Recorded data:
┌────────

(** ** Start and stop *)

Definition set_running (v : bool) (m : AgentManager) : AgentManager :=
  {| agents := agents m; agent_types := agent_types m; workflows := workflows m;
     communication_manager := communication_manager m; running := v;
     dispatched := dispatched m |}.

(** [start]: the health-check task it creates is a concurrent
    activity. *)
Definition start : M AgentManager unit :=
  modify (set_running true) ;;;
  on_communication_manager communication.start.

(** [stop]: cancelling the health-check task changes nothing in the
    state; the loop is over [list(self.agents.keys())]. *)
Definition stop : M AgentManager unit :=
  modify (set_running false) ;;;
  mgr <- get ;;
  for_each (elements (dom (agents mgr))) (λ _ agent_id, unregister_agent agent_id) tt ;;;
  on_communication_manager communication.stop.

(** ** Status reports *)

(** [t.isoformat()]: the text of a reading of the clock. *)
Definition isoformat (t : nat) : string := pretty t.

(** The dictionary [get_agent_status] returns. *)
Record AgentStatus := {
  status_agent_id : string;
  status_agent_type : string;
  status_status : string;
  status_capabilities : Value;
  status_registered_at : string;
  status_last_heartbeat : string;
  status_config : AgentConfig.t
}.

Definition get_agent_status (agent_id : string) : M AgentManager (option AgentStatus) :=
  mgr <- get ;;
  if bool_decide (agent_id ∈ dom (agents mgr)) then
    registration <- subscript (agents mgr) agent_id ;;
    ret (Some
      {| status_agent_id := agent_id;
         status_agent_type := AgentRegistration.agent_type registration;
         status_status := AgentRegistration.status registration;
         status_capabilities := AgentRegistration.capabilities registration;
         status_registered_at := isoformat (AgentRegistration.registered_at registration);
         status_last_heartbeat := isoformat (AgentRegistration.last_heartbeat registration);
         status_config := AgentRegistration.config registration |})
  else ret None.

(** [w.status in ["pending", "running"]] *)
Definition is_active (workflow : Workflow.t) : bool :=
  bool_decide (Workflow.status workflow ∈ ["pending"; "running"]).

(** The dictionary [get_system_status] returns. *)
Record SystemStatus := {
  status_running : bool;
  total_agents : nat;
  agent_type_counts : gmap string nat;
  active_workflows : nat;
  communication_status : communication.SystemStatus
}.

Definition get_system_status : M AgentManager SystemStatus :=
  mgr <- get ;;
  ret {| status_running := running mgr;
         total_agents := size (agents mgr);
         agent_type_counts := size <$> agent_types mgr;
         active_workflows := length (filter is_active (map_to_list (workflows mgr)).*2);
         communication_status :=
           communication.get_system_status (communication_manager mgr) |}.

End agent_manager.

(** * [agents/base_agent.py]: the methods of the class [BaseAgent] *)

(** [bool(v)] *)
Definition truthy (v : Value) : bool :=
  match v with
  | VNone => false
  | VBool b => b
  | VInt z => negb (z =? 0)%Z
  | VStr s => negb (String.eqb s "")
  | VList l => match l with [] => false | _ => true end
  | VDict d => match d with [] => false | _ => true end
  end.

(** [type(e).__name__] *)
Definition type_name (e : Exc) : string :=
  match e with
  | Exception _ => "Exception"
  | KeyError _ => "KeyError"
  | TimeoutError => "TimeoutError"
  | ForeignError cls _ => cls
  | AgentError _ => "AgentError"
  | AgentCommunicationError _ => "AgentCommunicationError"
  | AgentTimeoutError _ _ _ => "AgentTimeoutError"
  | ResourceNotFoundError _ _ _ => "ResourceNotFoundError"
  end.

(** [ValidationError(message)] of [core/exceptions.py]: its [str] is
    the message, since it carries no details. *)
Definition ValidationError (message : string) : Exc :=
  ForeignError "ValidationError" message.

└────────

TASK GOAL => Would you transcribe every entry exactly, leaving nothing out?

ANSWER TO THIS PROBLEM =>
(** ** Start and stop *)

Definition set_running (v : bool) (m : AgentManager) : AgentManager :=
  {| agents := agents m; agent_types := agent_types m; workflows := workflows m;
     communication_manager := communication_manager m; running := v;
     dispatched := dispatched m |}.

(** [start]: the health-check task it creates is a concurrent
    activity. *)
Definition start : M AgentManager unit :=
  modify (set_running true) ;;;
  on_communication_manager communication.start.

(** [stop]: cancelling the health-check task changes nothing in the
    state; the loop is over [list(self.agents.keys())]. *)
Definition stop : M AgentManager unit :=
  modify (set_running false) ;;;
  mgr <- get ;;
  for_each (elements (dom (agents mgr))) (λ _ agent_id, unregister_agent agent_id) tt ;;;
  on_communication_manager communication.stop.

(** ** Status reports *)

(** [t.isoformat()]: the text of a reading of the clock. *)
Definition isoformat (t : nat) : string := pretty t.

(** The dictionary [get_agent_status] returns. *)
Record AgentStatus := {
  status_agent_id : string;
  status_agent_type : string;
  status_status : string;
  status_capabilities : Value;
  status_registered_at : string;
  status_last_heartbeat : string;
  status_config : AgentConfig.t
}.

Definition get_agent_status (agent_id : string) : M AgentManager (option AgentStatus) :=
  mgr <- get ;;
  if bool_decide (agent_id ∈ dom (agents mgr)) then
    registration <- subscript (agents mgr) agent_id ;;
    ret (Some
      {| status_agent_id := agent_id;
         status_agent_type := AgentRegistration.agent_type registration;
         status_status := AgentRegistration.status registration;
         status_capabilities := AgentRegistration.capabilities registration;
         status_registered_at := isoformat (AgentRegistration.registered_at registration);
         status_last_heartbeat := isoformat (AgentRegistration.last_heartbeat registration);
         status_config := AgentRegistration.config registration |})
  else ret None.

(** [w.status in ["pending", "running"]] *)
Definition is_active (workflow : Workflow.t) : bool :=
  bool_decide (Workflow.status workflow ∈ ["pending"; "running"]).

(** The dictionary [get_system_status] returns. *)
Record SystemStatus := {
  status_running : bool;
  total_agents : nat;
  agent_type_counts : gmap string nat;
  active_workflows : nat;
  communication_status : communication.SystemStatus
}.

Definition get_system_status : M AgentManager SystemStatus :=
  mgr <- get ;;
  ret {| status_running := running mgr;
         total_agents := size (agents mgr);
         agent_type_counts := size <$> agent_types mgr;
         active_workflows := length (filter is_active (map_to_list (workflows mgr)).*2);
         communication_status :=
           communication.get_system_status (communication_manager mgr) |}.

End agent_manager.

(** * [agents/base_agent.py]: the methods of the class [BaseAgent] *)

(** [bool(v)] *)
Definition truthy (v : Value) : bool :=
  match v with
  | VNone => false
  | VBool b => b
  | VInt z => negb (z =? 0)%Z
  | VStr s => negb (String.eqb s "")
  | VList l => match l with [] => false | _ => true end
  | VDict d => match d with [] => false | _ => true end
  end.

(** [type(e).__name__] *)
Definition type_name (e : Exc) : string :=
  match e with
  | Exception _ => "Exception"
  | KeyError _ => "KeyError"
  | TimeoutError => "TimeoutError"
  | ForeignError cls _ => cls
  | AgentError _ => "AgentError"
  | AgentCommunicationError _ => "AgentCommunicationError"
  | AgentTimeoutError _ _ _ => "AgentTimeoutError"
  | ResourceNotFoundError _ _ _ => "ResourceNotFoundError"
  end.

(** [ValidationError(message)] of [core/exceptions.py]: its [str] is
    the message, since it carries no details. *)
Definition ValidationError (message : string) : Exc :=
  ForeignError "ValidationError" message.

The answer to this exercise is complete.